> **WHAT TO DO**: Could you find each line of the data below that contains the word "EqDecision" and copy those lines?

┌─ DATA

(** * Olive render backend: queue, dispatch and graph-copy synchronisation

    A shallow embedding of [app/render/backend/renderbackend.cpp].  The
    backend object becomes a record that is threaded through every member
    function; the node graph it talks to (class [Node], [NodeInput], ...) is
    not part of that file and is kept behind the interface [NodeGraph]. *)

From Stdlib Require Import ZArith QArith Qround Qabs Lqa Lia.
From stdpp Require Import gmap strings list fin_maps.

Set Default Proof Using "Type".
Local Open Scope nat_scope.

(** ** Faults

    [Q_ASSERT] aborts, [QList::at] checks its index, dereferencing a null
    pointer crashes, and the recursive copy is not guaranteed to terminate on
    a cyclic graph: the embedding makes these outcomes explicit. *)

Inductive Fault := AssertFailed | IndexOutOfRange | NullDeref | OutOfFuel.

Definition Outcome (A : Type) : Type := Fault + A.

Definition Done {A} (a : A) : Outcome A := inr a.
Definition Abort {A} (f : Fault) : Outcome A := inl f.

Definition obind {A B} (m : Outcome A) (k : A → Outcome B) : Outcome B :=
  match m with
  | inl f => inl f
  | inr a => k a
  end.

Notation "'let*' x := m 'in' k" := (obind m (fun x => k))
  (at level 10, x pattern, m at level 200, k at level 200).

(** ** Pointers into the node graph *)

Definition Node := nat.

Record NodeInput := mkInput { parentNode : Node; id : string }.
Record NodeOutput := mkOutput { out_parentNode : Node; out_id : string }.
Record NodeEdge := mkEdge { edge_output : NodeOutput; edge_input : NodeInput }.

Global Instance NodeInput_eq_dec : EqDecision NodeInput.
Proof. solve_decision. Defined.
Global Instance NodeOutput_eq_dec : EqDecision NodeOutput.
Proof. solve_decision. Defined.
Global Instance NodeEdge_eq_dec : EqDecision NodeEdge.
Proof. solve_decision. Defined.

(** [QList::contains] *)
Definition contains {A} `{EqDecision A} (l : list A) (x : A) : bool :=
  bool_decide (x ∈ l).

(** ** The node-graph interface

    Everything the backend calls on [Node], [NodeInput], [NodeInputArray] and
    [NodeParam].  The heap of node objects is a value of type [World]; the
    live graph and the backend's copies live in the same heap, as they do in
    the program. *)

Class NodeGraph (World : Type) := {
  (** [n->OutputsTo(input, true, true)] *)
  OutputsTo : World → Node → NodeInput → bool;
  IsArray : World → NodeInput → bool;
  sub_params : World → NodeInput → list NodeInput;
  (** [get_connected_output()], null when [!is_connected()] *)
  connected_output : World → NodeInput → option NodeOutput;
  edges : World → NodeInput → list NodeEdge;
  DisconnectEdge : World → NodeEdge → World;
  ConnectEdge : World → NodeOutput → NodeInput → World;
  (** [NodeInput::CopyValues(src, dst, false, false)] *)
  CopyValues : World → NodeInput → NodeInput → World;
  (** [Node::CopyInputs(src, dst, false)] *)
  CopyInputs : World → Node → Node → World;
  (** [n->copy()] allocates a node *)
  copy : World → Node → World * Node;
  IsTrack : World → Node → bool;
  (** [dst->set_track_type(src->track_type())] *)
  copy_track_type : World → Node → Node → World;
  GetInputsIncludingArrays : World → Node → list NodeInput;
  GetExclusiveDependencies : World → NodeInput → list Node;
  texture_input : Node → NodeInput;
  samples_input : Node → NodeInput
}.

└─

> **REPLY**:
Global Instance NodeInput_eq_dec : EqDecision NodeInput.
Global Instance NodeOutput_eq_dec : EqDecision NodeOutput.
Global Instance NodeEdge_eq_dec : EqDecision NodeEdge.
Definition contains {A} `{EqDecision A} (l : list A) (x : A) : bool :=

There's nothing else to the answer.